> _How to complete this task_: After finding the line that contains "by (rewrite <- Z.pow_add_r by (unfold", reproduce it and each line below it through the end of the listing, exactly, with nothing added.

> _Input_:
(* ===== verification/Crc16.v ===== *)
(** [common/crc16.c]: the CRC16-CCITT over a chunk's payload, and what it
    detects: every difference confined to sixteen consecutive bits. *)

From S2P Require Import Prelude.
#[local] Open Scope Z_scope.

(** ** The code *)

(** One turn of the inner loop. *)
Definition crc_bit (crc : Z) : Z :=
  if negb (Z.land crc 0x8000 =? 0)
  then u16 (Z.lxor (Z.shiftl crc 1) 0x1021)
  else u16 (Z.shiftl crc 1).

(** One turn of the outer loop: fold in a byte, then eight bit steps. *)
Definition crc_byte (crc b : Z) : Z :=
  Nat.iter 8 crc_bit (u16 (Z.lxor crc (Z.shiftl b 8))).

Definition ar8030_crc16 (data : list Z) : Z := fold_left crc_byte data 0xFFFF.

(** ** Reference: the bit-serial register *)

(** The byte's bits, most significant first, as they go over the wire. *)
Fixpoint msb_bits (n : nat) (b : Z) : list bool :=
  match n with
  | O => []
  | S n => Z.testbit b (Z.of_nat n) :: msb_bits n b
  end.

Definition wire_bits (data : list Z) : list bool := data ≫= msb_bits 8.

(** Feed one message bit into the top of the register. *)
Definition crc_in_bit (crc : Z) (bit : bool) : Z :=
  crc_bit (Z.lxor crc (if bit then 0x8000 else 0)).

Definition crc_serial (bits : list bool) (crc : Z) : Z := fold_left crc_in_bit bits crc.

(** The value of a bit string, most significant bit first. *)
Definition bits_val (bits : list bool) : Z :=
  fold_left (fun v (b : bool) => 2 * v + (if b then 1 else 0)) bits 0.

(** ** Linearity of the register over GF(2) *)

Section linear.
Definition word16 (x : Z) : Prop := 0 <= x < 65536.

Lemma crc_bit_word x : word16 (crc_bit x).
Proof. unfold crc_bit, word16; destruct (negb _); apply u16_range. Qed.

Lemma word16_bits x i : word16 x -> 16 <= i -> Z.testbit x i = false.
Proof.
  intros Hx Hi; rewrite <- (Z.mod_small x (2 ^ 16)) by (unfold word16 in Hx; lia).
  apply Z.mod_pow2_bits_high; lia.
Qed.

Lemma word16_of_bits x : 0 <= x -> (forall i, 16 <= i -> Z.testbit x i = false) -> word16 x.
Proof.
  intros Hx H; split; [done|].
  replace x with (x mod 2 ^ 16); [apply (Z.mod_pos_bound x (2 ^ 16)); lia|].
  apply Z.bits_inj'; intros i Hi.
  destruct (Z.lt_ge_cases i 16); [by rewrite Z.mod_pow2_bits_low by lia|].
  by rewrite Z.mod_pow2_bits_high, H by lia.
Qed.

Lemma word16_lxor x y : word16 x -> word16 y -> word16 (Z.lxor x y).
Proof.
  intros Hx Hy; apply word16_of_bits.
  - apply Z.lxor_nonneg; unfold word16 in *; lia.
  - intros i Hi; rewrite Z.lxor_spec, !word16_bits by done; done.
Qed.

Lemma land_8000 x : negb (Z.land x 0x8000 =? 0) = Z.testbit x 15.
Proof.
  change 0x8000 with (2 ^ 15).
  destruct (Z.testbit x 15) eqn:E.
  - apply negb_true_iff, Z.eqb_neq; intros H.
    apply (f_equal (fun z => Z.testbit z 15)) in H.
    rewrite Z.land_spec, E, Z.bits_0 in H; discriminate H.
  - apply negb_false_iff, Z.eqb_eq, Z.bits_inj'; intros i Hi.
    rewrite Z.land_spec, Z.bits_0, Z.pow2_bits_eqb by lia.
    destruct (Z.eqb_spec 15 i) as [<-|]; [by rewrite E|apply andb_false_r].
Qed.

Lemma u16_testbit x i : 0 <= i -> Z.testbit (u16 x) i = (i <? 16) && Z.testbit x i.
Proof.
  intros Hi; unfold u16; destruct (Z.ltb_spec i 16); simpl.
  - by rewrite Z.mod_pow2_bits_low by lia.
  - by rewrite Z.mod_pow2_bits_high by lia.
Qed.

(** Each bit of the step's result, as a XOR of bits of its argument. *)
Lemma crc_bit_testbit x i :
  0 <= i ->
  Z.testbit (crc_bit x) i =
  (i <? 16) && xorb (Z.testbit x (i - 1)) (Z.testbit x 15 && Z.testbit 0x1021 i).
Proof.
  intros Hi; unfold crc_bit; rewrite land_8000.
  destruct (Z.testbit x 15); rewrite u16_testbit, ?Z.lxor_spec, Z.shiftl_spec by lia;
    simpl; by rewrite ?xorb_false_r.
Qed.

Lemma crc_bit_lxor x y : crc_bit (Z.lxor x y) = Z.lxor (crc_bit x) (crc_bit y).
Proof.
  apply Z.bits_inj'; intros i Hi.
  rewrite Z.lxor_spec, !crc_bit_testbit, !Z.lxor_spec by lia.
  destruct (i <? 16), (Z.testbit x (i - 1)), (Z.testbit y (i - 1)),
    (Z.testbit x 15), (Z.testbit y 15), (Z.testbit 0x1021 i); done.
Qed.

Lemma crc_bit_shift x : 0 <= x < 32768 -> crc_bit x = 2 * x.
Proof.
  intros Hx; unfold crc_bit; rewrite land_8000.
  assert (Z.testbit x 15 = false) as ->
    by (apply Z.testbit_false; [lia|]; by rewrite Z.div_small by lia).
  rewrite Z.shiftl_mul_pow2 by lia; unwrap; lia.
Qed.

(** The generator has its constant term, so nothing is shifted out unseen. *)
Lemma crc_bit_kernel x : word16 x -> crc_bit x = 0 -> x = 0.
Proof.
  intros Hx H0.
  assert (H15 : Z.testbit x 15 = false).
  { assert (H : Z.testbit (crc_bit x) 0 = false) by (rewrite H0; apply Z.bits_0).
    rewrite crc_bit_testbit in H by lia.
    rewrite Z.testbit_neg_r in H by lia.
    by destruct (Z.testbit x 15). }
  assert (x < 32768).
  { unfold word16 in Hx; apply Z.testbit_false in H15; [|lia].
    change (2 ^ 15) with 32768 in H15; revert H15; dlia. }
  rewrite crc_bit_shift in H0 by (unfold word16 in Hx; lia); lia.
Qed.

Lemma crc_bit_inj x y : word16 x -> word16 y -> crc_bit x = crc_bit y -> x = y.
Proof.
  intros Hx Hy H; apply Z.lxor_eq, crc_bit_kernel; [by apply word16_lxor|].
  by rewrite crc_bit_lxor, H, Z.lxor_nilpotent.
Qed.
End linear.

#[export] Hint Resolve crc_bit_word word16_lxor : cint.

(** ** The code is the bit-serial register *)

Section serial.
Lemma iter_crc_bit_lxor n x y :
  Nat.iter n crc_bit (Z.lxor x y) = Z.lxor (Nat.iter n crc_bit x) (Nat.iter n crc_bit y).
Proof. induction n as [|n IH]; simpl; [done|]; by rewrite IH, crc_bit_lxor. Qed.

Lemma iter_crc_bit_word n x : word16 x -> word16 (Nat.iter n crc_bit x).
Proof. destruct n; simpl; auto with cint. Qed.

Lemma iter_crc_bit_inj n x y :
  word16 x -> word16 y -> Nat.iter n crc_bit x = Nat.iter n crc_bit y -> x = y.
Proof.
  intros Hx Hy; induction n as [|n IH]; simpl; [done|].
  intros H; apply IH; revert H; apply crc_bit_inj; by apply iter_crc_bit_word.
Qed.

Lemma iter_crc_bit_shift n x :
  0 <= x -> x * 2 ^ Z.of_nat n < 65536 -> Nat.iter n crc_bit x = x * 2 ^ Z.of_nat n.
Proof.
  intros Hx; induction n as [|n IH]; intros Hlt; simpl Nat.iter; [lia|].
  rewrite Nat2Z.inj_succ, Z.pow_succ_r in * by lia.
  rewrite IH by lia; rewrite crc_bit_shift; lia.
Qed.

Lemma bits_val_snoc bits b :
  bits_val (bits ++ [b]) = 2 * bits_val bits + (if b : bool then 1 else 0).
Proof. unfold bits_val; by rewrite fold_left_app. Qed.

Lemma bits_val_bound bits : 0 <= bits_val bits < 2 ^ zlen bits.
Proof.
  induction bits as [|b bits IH] using rev_ind; [done|].
  rewrite bits_val_snoc, zlen_app, Z.pow_add_r by (apply zlen_nonneg || done).
  change (2 ^ zlen [b]) with 2; destruct b; lia.
Qed.

Lemma bits_val_inj b1 b2 : length b1 = length b2 -> bits_val b1 = bits_val b2 -> b1 = b2.
Proof.
  revert b2; induction b1 as [|x b1 IH] using rev_ind; intros b2 Hl Hv.
  - by destruct b2.
  - destruct b2 as [|y b2 _] using rev_ind; [rewrite length_app in Hl; simpl in Hl; lia|].
    rewrite !length_app in Hl; rewrite !bits_val_snoc in Hv.
    assert (x = y) as -> by (destruct x, y; (done || lia)).
    f_equal; apply IH; [simpl in Hl; lia|destruct y; lia].
Qed.

(** Up to sixteen bits can be XORed into the register at once. *)
Lemma crc_serial_val bits crc :
  (length bits <= 16)%nat ->
  crc_serial bits crc =
  Nat.iter (length bits) crc_bit (Z.lxor crc (bits_val bits * 2 ^ (16 - zlen bits))).
Proof.
  induction bits as [|b bits IH] using rev_ind; intros Hl.
  - by simpl; rewrite Z.lxor_0_r.
  - rewrite length_app in *; simpl in Hl.
    unfold crc_serial in *; rewrite fold_left_app, IH by lia; simpl.
    rewrite Nat.add_1_r; simpl; unfold crc_in_bit; f_equal.
    rewrite !iter_crc_bit_lxor, Z.lxor_assoc; f_equal.
    rewrite bits_val_snoc, zlen_app; change (zlen [b]) with 1.
    set (n := length bits) in *; replace (zlen bits) with (Z.of_nat n) by done.
    pose proof (bits_val_bound bits) as Hb; change (zlen bits) with (Z.of_nat n) in Hb.
    replace ((2 * bits_val bits + (if b then 1 else 0)) * 2 ^ (16 - (Z.of_nat n + 1)))
      with (Z.lxor (bits_val bits * 2 ^ (16 - Z.of_nat n))
              (if b then 2 ^ (15 - Z.of_nat n) else 0)).
    + rewrite iter_crc_bit_lxor; f_equal.
      assert (Hp : 2 ^ (15 - Z.of_nat n) * 2 ^ Z.of_nat n = 32768)
        by (rewrite <- Z.pow_add_r by lia; by replace (15 - Z.of_nat n + Z.of_nat n) with 15 by lia).
      destruct b; rewrite iter_crc_bit_shift; rewrite ?Hp; lia.
    + replace (16 - Z.of_nat n) with (Z.succ (15 - Z.of_nat n)) by lia.
      replace (16 - (Z.of_nat n + 1)) with (15 - Z.of_nat n) by lia.
      rewrite Z.pow_succ_r by lia; destruct b; [|rewrite Z.lxor_0_r; lia].
      rewrite <- Z.add_nocarry_lxor; [lia|].
      apply Z.bits_inj'; intros i Hi; rewrite Z.land_spec, Z.bits_0, Z.pow2_bits_eqb by lia.
      destruct (Z.eqb_spec (15 - Z.of_nat n) i) as [<-|]; [|apply andb_false_r].
      rewrite andb_true_r, Z.mul_assoc, Z.mul_pow2_bits, Z.sub_diag by lia.
      rewrite Z.mul_comm; apply Z.testbit_even_0.
Qed.
End serial.

(** ** Correctness *)

Section crc16.
Lemma length_msb_bits n b : length (msb_bits n b) = n.
Proof. induction n; simpl; auto. Qed.

Lemma bits_val_cons_acc bits v :
  fold_left (fun v (b : bool) => 2 * v + (if b then 1 else 0)) bits v
  = v * 2 ^ zlen bits + bits_val bits.
Proof.
  unfold bits_val; revert v; induction bits as [|b bits IH]; intros v.
  - simpl; change (zlen []) with 0; lia.
  - cbn [fold_left]; rewrite (IH (2 * v + _)), (IH (2 * 0 + _)), zlen_cons.
    rewrite Z.pow_add_r by (apply zlen_nonneg || done).
    change (2 ^ 1) with 2; lia.
Qed.

Lemma bits_val_msb_bits n b : bits_val (msb_bits n b) = b mod 2 ^ Z.of_nat n.
Proof.
  induction n as [|n IH]; [by rewrite Z.mod_1_r|].
  simpl msb_bits; unfold bits_val; cbn [fold_left].
  rewrite bits_val_cons_acc, IH; unfold zlen; rewrite length_msb_bits.
  rewrite Nat2Z.inj_succ, Z.pow_succ_r, (Z.mul_comm 2 (2 ^ _)), Z.rem_mul_r by lia.
  pose proof (Z.testbit_spec' b (Z.of_nat n) ltac:(lia)) as Hb; unfold Z.b2z in Hb.
  rewrite <- Hb; destruct (Z.testbit b (Z.of_nat n)); lia.
Qed.

Lemma crc_byte_serial crc b :
  word16 crc -> byte_ok b -> crc_byte crc b = crc_serial (msb_bits 8 b) crc.
Proof.
  intros Hc Hb; rewrite crc_serial_val by (rewrite length_msb_bits; lia).
  rewrite length_msb_bits, bits_val_msb_bits; unfold crc_byte, byte_ok in *.
  unfold zlen; rewrite length_msb_bits, Z.shiftl_mul_pow2, Z.mod_small by lia.
  change (16 - Z.of_nat 8) with 8; rewrite u16_id; [done|].
  apply word16_lxor; [done|]; unfold word16; lia.
Qed.

Lemma crc_serial_word bits crc : word16 crc -> word16 (crc_serial bits crc).
Proof.
  unfold crc_serial; revert crc; induction bits as [|b bits IH]; simpl; auto.
  intros crc Hc; apply IH; unfold crc_in_bit; auto with cint.
Qed.

Lemma crc_serial_app b1 b2 crc : crc_serial (b1 ++ b2) crc = crc_serial b2 (crc_serial b1 crc).
Proof. apply fold_left_app. Qed.

Lemma crc_serial_inj bits x y :
  word16 x -> word16 y -> crc_serial bits x = crc_serial bits y -> x = y.
Proof.
  revert x y; induction bits as [|b bits IH]; intros x y Hx Hy H; [done|].
  assert (word16 (if b then 0x8000 else 0)) by (destruct b; unfold word16; lia).
  apply IH in H; [|unfold crc_in_bit; auto with cint..].
  apply crc_bit_inj in H; [|auto with cint..].
  apply (f_equal (fun z => Z.lxor z (if b then 0x8000 else 0))) in H.
  by rewrite !Z.lxor_assoc, !Z.lxor_nilpotent, !Z.lxor_0_r in H.
Qed.

Lemma fold_crc_byte_serial data crc :
  word16 crc -> bytes_ok data ->
  fold_left crc_byte data crc = crc_serial (wire_bits data) crc.
Proof.
  intros Hc Hd; revert crc Hc; induction Hd as [|b data Hb _ IH]; intros crc Hc; [done|].
  cbn [fold_left]; unfold wire_bits; cbn [mbind list_bind].
  rewrite crc_byte_serial, crc_serial_app by done.
  apply IH, crc_serial_word, Hc.
Qed.

(** The byte loop computes the bit-serial CRC of the message bits. *)
Lemma crc16_serial data :
  bytes_ok data -> ar8030_crc16 data = crc_serial (wire_bits data) 0xFFFF.
Proof. apply fold_crc_byte_serial; unfold word16; lia. Qed.

Lemma crc16_range data : 0 <= ar8030_crc16 data < 65536.
Proof.
  unfold ar8030_crc16; induction data as [|b data _] using rev_ind; [done|].
  rewrite fold_left_app; apply crc_bit_word.
Qed.

(** C25. A corruption confined to a burst of at most sixteen consecutive
    bits never goes undetected: two payloads whose message bits agree
    outside one window of up to sixteen bits, and differ inside it, have
    different checksums. *)
Theorem crc16_detects_bursts data data' p b b' s :
  bytes_ok data -> bytes_ok data' ->
  wire_bits data = p ++ b ++ s -> wire_bits data' = p ++ b' ++ s ->
  length b = length b' -> (length b <= 16)%nat -> b <> b' ->
  ar8030_crc16 data <> ar8030_crc16 data'.
Proof.
  intros Hd Hd' Hw Hw' Hl H16 Hne Heq; apply Hne.
  rewrite !crc16_serial, Hw, Hw', !crc_serial_app in Heq by done.
  set (c := crc_serial p 0xFFFF) in *.
  assert (Hc : word16 c) by (apply crc_serial_word; unfold word16; lia).
  apply crc_serial_inj in Heq; [|by apply crc_serial_word..].
  rewrite !crc_serial_val, <- Hl in Heq by lia.
  assert (Hz : zlen b' = zlen b) by (unfold zlen; by rewrite Hl); rewrite Hz in Heq.
  assert (Hpow : 2 ^ zlen b * 2 ^ (16 - zlen b) = 65536)
    by (rewrite <- Z.pow_add_r by (unfold zlen; lia); by replace (zlen b + _) with 16 by lia).
  pose proof (bits_val_bound b); pose proof (bits_val_bound b'); rewrite Hz in *.
  apply iter_crc_bit_inj in Heq; [|apply word16_lxor; [done|]; unfold word16; nia..].
  apply (f_equal (Z.lxor c)) in Heq.
  rewrite <- !Z.lxor_assoc, !Z.lxor_nilpotent, !Z.lxor_0_l in Heq.
  apply bits_val_inj; [done|]; nia.
Qed.
End crc16.

Lemma crc16_detects_bursts_witness :
  ar8030_crc16 [0x12; 0x34; 0x56; 0x78] <> ar8030_crc16 [0x12; 0x37; 0xA9; 0x78].
Proof.
  apply (crc16_detects_bursts [0x12; 0x34; 0x56; 0x78] [0x12; 0x37; 0xA9; 0x78]
    (take 14 (wire_bits [0x12; 0x34; 0x56; 0x78]))
    [false; false; false; true; false; true; false; true; true; false]
    [true; true; true; false; true; false; true; false; false; true]
    (drop 24 (wire_bits [0x12; 0x34; 0x56; 0x78])));
    try reflexivity; try (repeat constructor; vm_compute; congruence);
    try (vm_compute; lia); discriminate.
Defined.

> _Exercise output_:
    by (rewrite <- Z.pow_add_r by (unfold zlen; lia); by replace (zlen b + _) with 16 by lia).
  pose proof (bits_val_bound b); pose proof (bits_val_bound b'); rewrite Hz in *.
  apply iter_crc_bit_inj in Heq; [|apply word16_lxor; [done|]; unfold word16; nia..].
  apply (f_equal (Z.lxor c)) in Heq.
  rewrite <- !Z.lxor_assoc, !Z.lxor_nilpotent, !Z.lxor_0_l in Heq.
  apply bits_val_inj; [done|]; nia.
Qed.
End crc16.

Lemma crc16_detects_bursts_witness :
  ar8030_crc16 [0x12; 0x34; 0x56; 0x78] <> ar8030_crc16 [0x12; 0x37; 0xA9; 0x78].
Proof.
  apply (crc16_detects_bursts [0x12; 0x34; 0x56; 0x78] [0x12; 0x37; 0xA9; 0x78]
    (take 14 (wire_bits [0x12; 0x34; 0x56; 0x78]))
    [false; false; false; true; false; true; false; true; true; false]
    [true; true; true; false; true; false; true; false; false; true]
    (drop 24 (wire_bits [0x12; 0x34; 0x56; 0x78])));
    try reflexivity; try (repeat constructor; vm_compute; congruence);
    try (vm_compute; lia); discriminate.
Defined.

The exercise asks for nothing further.